Erik Gensler: Welcome to our next session. It's called Navigating Social Media Criticism, Negotiating Power Dynamics, and Other Modern Marketing Challenges. Arts Marketers in 2020—arts leaders in 2020, but particularly marketers—find themselves in a difficult position. As the public face of their organization, they are on the front lines with critical organization priorities, like drafting social justice or public health statements, serving as moderators on social media, and publicly defending decisions or positions they may not fully agree with. This session will explore multilayered marketing challenges and also investigate power dynamics between marketers and organizational leaders, organizations and artists, and organizations and the public. Now, this session will be in three parts. I will first interview Theresa Ruth Howard, then interview Mariclare Hulbert, then we will come together for a group discussion and ask your questions, so put those questions into the activity feed. Theresa Ruth Howard is a former ballet dancer and journalist who performed with Dance Theatre of Harlem, contributed to many publications, including Dance Magazine, she is currently the Founder and Curator of MoBBallet.org—that’s Memoirs of Blacks in Ballet, a digital platform that promotes the contributions of Black artists in the field of ballet. Theresa works as a diversity strategist and consultant, assisting arts organizations to better understand and implement diversity, equity, and inclusion programs. Welcome, Theresa. Please introduce yourself.

Theresa Ruth Howard: I'm Theresa Ruth Howard and I am coming to you from Bloomfield, New Jersey, which is the original land of the Munsee Lenape tribe and my pronouns are she and her.

Erik Gensler: Great. Welcome. Now, I want to take us back to the beginning of the summer, after the murder of George Floyd, and organizations were releasing DE&I statements and anti-racism statements. Some organizations did this quickly, and some were not so quick. A few did it well; a lot of them stumbled. From your purview, why did they stumble, how did they stumble, and how could they have done this better? We'll start with a light question (laughs).
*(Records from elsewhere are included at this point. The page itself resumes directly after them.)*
(** * MultiPCM (Yamaha YMW-258-F) sound core: register interface, envelope
      generator and per-voice render step of [src/devices/sound/multipcm.cpp].

    The device is embedded as pure state-passing functions over records.
    Machine integers are [Z] with their wrap-around written out.  An array
    access whose index the code does not bound returns [None] when the index
    leaves the array, so that every out-of-bounds access is visible in the
    result type.

    The helpers of the Windows front end that the same source file holds
    ([MyStrStrI], [ConvertToWindowsNewlines], the driver cache word,
    [CenterWindow]) and [GetGameHistory] are embedded after the device. *)

From Stdlib Require Import ZArith Lia Bool List.
From Stdlib Require Import Floats.SpecFloat.
From stdpp Require Import base option list.
Import ListNotations.
Local Open Scope Z_scope.

(** ** Machine integers *)

Definition u8 (x : Z) : Z := x mod 2 ^ 8.
Definition u32 (x : Z) : Z := x mod 2 ^ 32.
Definition s16 (x : Z) : Z := (x + 2 ^ 15) mod 2 ^ 16 - 2 ^ 15.
Definition s32 (x : Z) : Z := (x + 2 ^ 31) mod 2 ^ 32 - 2 ^ 31.

(** [a[i]] for a C array held as a list: defined only inside the array. *)
Definition idx {A : Type} (a : list A) (i : Z) : option A :=
  if 0 <=? i then a !! Z.to_nat i else None.

(** [a[i] = v] under the same convention. *)
Definition upd {A : Type} (a : list A) (i : Z) (v : A) : option (list A) :=
  if (0 <=? i) && (i <? Z.of_nat (length a))
  then Some (<[Z.to_nat i := v]> a) else None.

(** The numbers [0 .. n-1], the range of a counting [for] loop. *)
Definition upto (n : nat) : list Z := map Z.of_nat (seq 0 n).

(** Reading a register of the 8-byte register image at a constant index. *)
Definition reg (regs : list Z) (i : nat) : Z := default 0 (regs !! i).

(** ** Floating point

    Single-precision arithmetic is the IEEE 754 binary32 instance of the
    Standard Library's specification of floating-point operations
    (precision 24, [emax] 128, round to nearest even), double precision the
    binary64 instance (precision 53, [emax] 1024). *)

Definition f32_mul : spec_float -> spec_float -> spec_float := SFmul 24 128.
Definition f32_div : spec_float -> spec_float -> spec_float := SFdiv 24 128.
Definition f32_add : spec_float -> spec_float -> spec_float := SFadd 24 128.
Definition f32_sub : spec_float -> spec_float -> spec_float := SFsub 24 128.
Definition f64_mul : spec_float -> spec_float -> spec_float := SFmul 53 1024.
Definition f64_div : spec_float -> spec_float -> spec_float := SFdiv 53 1024.

(** Conversion of an integer, which also gives the literals [1.0], [4.0f],
    [-24.0f] and so on, all of them integers. *)
Definition f32_of_int (n : Z) : spec_float := binary_normalize 24 128 n 0 false.

Definition f32_zero : spec_float := S754_zero false.
Definition f32_one : spec_float := f32_of_int 1.

(** [uint32_t(f)]: truncation towards zero, defined when the truncated
    value is a [uint32_t]. *)
Definition f32_to_u32 (f : spec_float) : option Z :=
  match f with
  | S754_zero _ => Some 0
  | S754_finite s m e =>
      let t := Z.shiftl (Zpos m) e in
      let v := if s then - t else t in
      if (0 <=? v) && (v <? 2 ^ 32) then Some v else None
  | _ => None
  end.

(** [int32_t(f)], likewise. *)
Definition f32_to_s32 (f : spec_float) : option Z :=
  match f with
  | S754_zero _ => Some 0
  | S754_finite s m e =>
      let t := Z.shiftl (Zpos m) e in
      let v := if s then - t else t in
      if (- 2 ^ 31 <=? v) && (v <? 2 ^ 31) then Some v else None
  | _ => None
  end.

(** An integer as a double, and [(float)d] for a double [d]. *)
Definition f64_of_int (n : Z) : spec_float := binary_normalize 53 1024 n 0 false.

Definition f32_of_f64 (d : spec_float) : spec_float :=
  match d with
  | S754_finite s m e =>
      binary_normalize 24 128 (if s then Zneg m else Zpos m) e s
  | _ => d
  end.

(** A decimal literal [n / 10 ^ k] is the correctly rounded quotient of two
    integers that are exact in the format. *)
Definition f32_decimal (n k : Z) : spec_float :=
  f32_div (f32_of_int n) (f32_of_int (10 ^ k)).
Definition f64_decimal (n k : Z) : spec_float :=
  f64_div (f64_of_int n) (f64_of_int (10 ^ k)).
Theresa Ruth Howard: (Laughs) Simple. A three‑parter! It's interesting, because... I had been in a long process with a number of different organizations, most frequently with The Equity Project, which gathered together 21 ballet companies to talk about increasing the presence of Blacks in ballet. And even before that, with my work with MoBBallet—which started in 2015. So people … I have been in this process, in these conversations, with artistic leadership and ballet, both personally and professionally. And what I found really interesting was that... there was this resounding silence! Right? It felt... if you can feel silence. It felt like a silence! As the world was sort of, like, exploding around this event. And... I think that... that ballet got stuck in this really incredible, sort of, conundrum. 'Cause ballet is … it's supposed to be art; it's not supposed to be "political." You know, most ballet organizations don't come out and speak on certain things that feel like... politics, or “race.” Right? Social justice. That's not the space that they inhabit. However, they had spent literally years in conversations about race and lack of diversity and, and exclusion, which is really just social justice work, right? But I don't think that they made that connection. And so, I think that where they made the mistake is that they sort of stood behind their organizational logos, right? Using a logo almost as a shield. Like, “We're not going to get involved.” And they weren't human about what was actually happening, right? So, you're watching the world, you're watching these dancers who are Black and brown, who are deeply connected to what's happening right? And in pain, and suffering, and just being silent. And I think that that was the first sort of initial misstep, is the paranoia of, like, the deer in the highlights, “Oh my god, what do we do? Where do we stand?” And in opting to not do anything as an action, which is a mistake, which was a failing.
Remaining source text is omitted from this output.